**Task to complete**
From the material below, copy every line in which the word "more" occurs.

**Records shown**
Lemma digits2_unique (p : positive) (k : Z) :
  2 ^ (k - 1) <= Zpos p < 2 ^ k -> Zpos (digits2_pos p) = k.
Proof.
  intros [Hlo Hhi]. pose proof (digits2_pos_bounds p) as [Hlo' Hhi'].
  set (d := Zpos (digits2_pos p)) in *.
  assert (Hd : 1 <= d) by (unfold d; lia).
  destruct (Z_lt_le_dec k 1) as [Hk|Hk].
  { assert (2 ^ k <= 2 ^ 0) by (destruct k; simpl; try lia;
      rewrite Z.pow_neg_r by lia; lia). simpl in *. lia. }
  destruct (Z.lt_trichotomy d k) as [Hlt|[Heq|Hgt]]; [|done|].
  - assert (2 ^ d <= 2 ^ (k - 1)) by (apply Z.pow_le_mono_r; lia). lia.
  - assert (2 ^ k <= 2 ^ (d - 1)) by (apply Z.pow_le_mono_r; lia). lia.
Qed.

Lemma shl_align_digits (m : positive) (e e' : Z) :
  Zpos (digits2_pos (shl_align m e e').1) + (shl_align m e e').2
  = Zpos (digits2_pos m) + e
  /\ (shl_align m e e').2 = Z.min e e'.
Proof.
  unfold shl_align. destruct (e' - e) as [|d|d] eqn:Hd; simpl; [lia|lia|].
  split; [|lia].
  change (Pos.iter xO m d) with (shift_pos d m).
  pose proof (digits2_pos_bounds m) as [Hlo Hhi].
  assert (Hv : Zpos (shift_pos d m) = Zpos m * 2 ^ Zpos d).
  { rewrite shift_pos_correct, Z.pow_pos_fold. lia. }
  assert (Hp : 0 < 2 ^ Zpos d) by (apply Z.pow_pos_nonneg; lia).
  rewrite (digits2_unique (shift_pos d m) (Zpos (digits2_pos m) + Zpos d)); [lia|].
  rewrite Hv.
  replace (Zpos (digits2_pos m) + Zpos d - 1)
    with ((Zpos (digits2_pos m) - 1) + Zpos d) by lia.
  rewrite !Z.pow_add_r by lia. nia.
Qed.

(** A rounding from scratch ends at the exponent the format asks for. *)
Lemma binary_round_cases (s : bool) (m : positive) (e : Z) :
  rounded_at s (fexp prec emax (Zpos (digits2_pos m) + e))
             (binary_round prec emax s m e).
Proof.
  unfold binary_round.
  pose proof (shl_align_digits m e (fexp prec emax (Zpos (digits2_pos m) + e)))
    as [Hd He].
  destruct (shl_align m e _) as [mz ez]. simpl in Hd, He.
  pose proof (binary_round_aux_cases s (Zpos mz) ez loc_Exact ltac:(lia)) as Hc.
  simpl Zdigits2 in Hc. rewrite Hd in Hc.
  replace (Z.max ez (fexp prec emax (Zpos (digits2_pos m) + e)))
    with (fexp prec emax (Zpos (digits2_pos m) + e)) in Hc by lia.
  exact Hc.
Qed.

Lemma finite_upto_finite (h : Z) (x : spec_float) : finite_upto h x -> sf_finite x.
Proof. by destruct x. Qed.

Lemma rounded_at_upto (s : bool) (e1 h : Z) (r : spec_float) :
  rounded_at s e1 r -> e1 < emax - prec -> e1 + 1 <= h -> finite_upto h r.
Proof. destruct r; simpl; lia. Qed.

(** An array length or a counter, as a number, is finite. *)
Lemma of_nat_upto (k : nat) : finite_upto 11 (Prim2SF (of_nat k)).
Proof.
  unfold of_nat. rewrite FloatAxioms.of_uint63_spec.
  pose proof (Uint63.to_Z_bounded (Uint63.of_Z (Z.of_nat k))) as Hb.
  change Uint63.wB with (2 ^ 63) in Hb.
  destruct (Uint63.to_Z _) as [|p|p]; [done| |lia]. simpl.
  pose proof (digits2_pos_bounds p) as [Hlo _].
  assert (Hd : Zpos (digits2_pos p) <= 63).
  { destruct (Z_lt_le_dec 63 (Zpos (digits2_pos p))) as [Hlt|]; [|lia].
    assert (2 ^ 63 <= 2 ^ (Zpos (digits2_pos p) - 1)) by (apply Z.pow_le_mono_r; lia).
    lia. }
  eapply rounded_at_upto; [apply binary_round_cases| |];
    unfold fexp, SpecFloat.emin, prec, emax; lia.
Qed.

Lemma binary_normalize_upto (z e h : Z) :
  Z.abs z < 2 ^ (h + 52 - e) -> e <= h -> SpecFloat.emin prec emax <= h -> h + 1 < emax - prec ->
  finite_upto (h + 1) (binary_normalize prec emax z e false).
Proof.
  intros Hz He Hlo Hh.
  assert (Hw : forall s p, Zpos p < 2 ^ (h + 52 - e) ->
            finite_upto (h + 1) (binary_round prec emax s p e)).
  { intros s p Hp.
    pose proof (Zdigits2_le (Zpos p) (h + 52 - e) ltac:(lia) ltac:(lia)) as Hd.
    simpl in Hd.
    eapply rounded_at_upto; [apply binary_round_cases| |];
      unfold fexp, SpecFloat.emin, prec, emax in *; lia. }
  destruct z as [|p|p]; simpl; [done| |]; apply Hw; lia.
Qed.

(** The difference of two finite values of moderate size is finite. *)
Lemma SFsub_upto (x y : spec_float) (h : Z) :
  valid_binary x = true -> valid_binary y = true ->
  finite_upto h x -> finite_upto h y -> h + 3 < emax - prec ->
  finite_upto (h + 3) (SF64sub x y).
Proof.
  intros Hx Hy Fx Fy Hh. unfold SF64sub, SFsub.
  destruct x as [sx|sx| |sx mx ex], y as [sy|sy| |sy my ey]; try done;
    simpl in Fx, Fy; try (by destruct sx, sy); try (simpl; lia).
  simpl in Hx, Hy.
  apply bounded_inv in Hx as (Hex & Hmx & _).
  apply bounded_inv in Hy as (Hey & Hmy & _).
  set (ez := Z.min ex ey).
  rewrite !shl_align_val by lia.
  assert (Hpx : 0 < 2 ^ (ex - ez)) by (apply Z.pow_pos_nonneg; lia).
  assert (Hpy : 0 < 2 ^ (ey - ez)) by (apply Z.pow_pos_nonneg; lia).
  assert (Hbx : Zpos mx * 2 ^ (ex - ez) < 2 ^ (h + 53 - ez)).
  { replace (h + 53 - ez) with (53 + (h - ez)) by lia.
    rewrite Z.pow_add_r by lia.
    assert (2 ^ (ex - ez) <= 2 ^ (h - ez)) by (apply Z.pow_le_mono_r; lia).
    nia. }
  assert (Hby : Zpos my * 2 ^ (ey - ez) < 2 ^ (h + 53 - ez)).
  { replace (h + 53 - ez) with (53 + (h - ez)) by lia.
    rewrite Z.pow_add_r by lia.
    assert (2 ^ (ey - ez) <= 2 ^ (h - ez)) by (apply Z.pow_le_mono_r; lia).
    nia. }
  replace (h + 3) with ((h + 2) + 1) by lia.
  apply binary_normalize_upto; [|lia|lia|lia].
  replace (h + 2 + 52 - ez) with (Z.succ (h + 53 - ez)) by lia.
  rewrite Z.pow_succ_r by lia.
  destruct sx, sy; simpl; lia.
Qed.

(** A finite value over a strictly positive one is never NaN. *)
Lemma SFdiv_not_nan (x y : spec_float) :
  sf_finite x -> signed false y -> SF64div x y <> S754_nan.
Proof.
  unfold SF64div, SFdiv.
  destruct x as [sx|sx| |sx mx ex], y as [sy|sy| |sy my ey]; try done.
  intros _ _. unfold SFdiv_core_binary.
  set (s := ex - ey - _).
  set (m' := match s with 0 => Zpos mx | Zpos _ => Z.shiftl (Zpos mx) s | Zneg _ => 0 end).
  assert (Hm' : 0 <= m').
  { unfold m'. destruct s as [|k|k]; [lia| |lia]. apply Z.shiftl_nonneg. lia. }
  pose proof (Z.div_pos m' (Zpos my) Hm' ltac:(lia)) as Hq.
  unfold Z.div in Hq. destruct (Z.div_eucl m' (Zpos my)) as [q r].
  by apply binary_round_aux_not_nan.
Qed.

End FiniteResults.

(** [kendallTau] never returns NaN on two or more observations, whatever
    the data: a NaN among them only produces ties. *)
Lemma kendallTau_number (x y : list number) :
  2 <= length x -> (Z.of_nat (length x) < 2 ^ 32)%Z ->
  isNaN (kendallTau x y) = false.
Proof.
  intros Hn Hmax. unfold kendallTau.
  destruct (kendall_counts x y) as [c d].
  apply isNaN_false. rewrite FloatAxioms.div_spec.
  apply SFdiv_not_nan.
  - rewrite FloatAxioms.sub_spec.
    apply (finite_upto_finite (11 + 3)).
    apply SFsub_upto; try apply Prim2SF_valid; try apply of_nat_upto.
    unfold prec, emax. lia.
  - rewrite FloatAxioms.div_spec.
    apply div_two_signed; [apply Prim2SF_valid|].
    rewrite FloatAxioms.mul_spec. apply mul_above; [apply of_nat_above; lia|].
    rewrite FloatAxioms.sub_spec.
    apply sub_one_above; [apply Prim2SF_valid|apply of_nat_above; lia].
Qed.

(** X7: [kendallTau] returns NaN exactly on fewer than two observations; on two
    or more it returns a number whatever the data, a NaN among them only
    producing ties. *)
Theorem kendallTau_nan_iff (x y : list number) :
  (Z.of_nat (length x) < 2 ^ 32)%Z ->
  isNaN (kendallTau x y) = true <-> length x <= 1.
Proof.
  intros Hmax. split.
  - intros Hnan. destruct (Nat.le_gt_cases (length x) 1) as [|Hgt]; [done|].
    rewrite kendallTau_number in Hnan; [done|lia|done].
  - apply kendallTau_small.
Qed.

Lemma kendallTau_nan_iff_witness :
  isNaN (kendallTau [1; nan; 4]%float [2; 1; nan]%float) = true <-> 3 <= 1.
Proof.
  apply (kendallTau_nan_iff [1; nan; 4]%float [2; 1; nan]%float).
  simpl. lia.
Defined.

(** ** The rank transform preserves the order *)

Lemma count_ext_in {A} (f g : A -> bool) (l : list A) :
  (forall a, a ∈ l -> f a = g a) -> count f l = count g l.
Proof.
  unfold count. induction l as [|a l IH]; intros Hfg; simpl; [done|].
  rewrite (Hfg a) by apply list_elem_of_here.
  destruct (g a); simpl; rewrite IH; try done.
  all: intros b Hb; by apply Hfg, list_elem_of_further.
Qed.

(** Two disjoint classes that both lie inside a third. *)
Lemma count_disjoint_le {A} (f g h : A -> bool) (l : list A) :
  (forall a, a ∈ l -> f a = true -> g a = false) ->
  (forall a, a ∈ l -> f a = true -> h a = true) ->
  (forall a, a ∈ l -> g a = true -> h a = true) ->
  count f l + count g l <= count h l.
Proof.
  unfold count. induction l as [|a l IH]; intros Hd Hf Hg; simpl; [done|].
  assert (IH' : length (List.filter f l) + length (List.filter g l)
                <= length (List.filter h l)).
  { apply IH; intros b Hb; [apply Hd|apply Hf|apply Hg];
      by apply list_elem_of_further. }
  specialize (Hd a (list_elem_of_here _ _)).
  specialize (Hf a (list_elem_of_here _ _)).
  specialize (Hg a (list_elem_of_here _ _)).
  destruct (f a), (g a), (h a); simpl; try lia.
  all: try (by specialize (Hd eq_refl)); try (by specialize (Hf eq_refl));
    try (by specialize (Hg eq_refl)).
Qed.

**Reply to the exercise**
(** [kendallTau] never returns NaN on two or more observations, whatever
    or more it returns a number whatever the data, a NaN among them only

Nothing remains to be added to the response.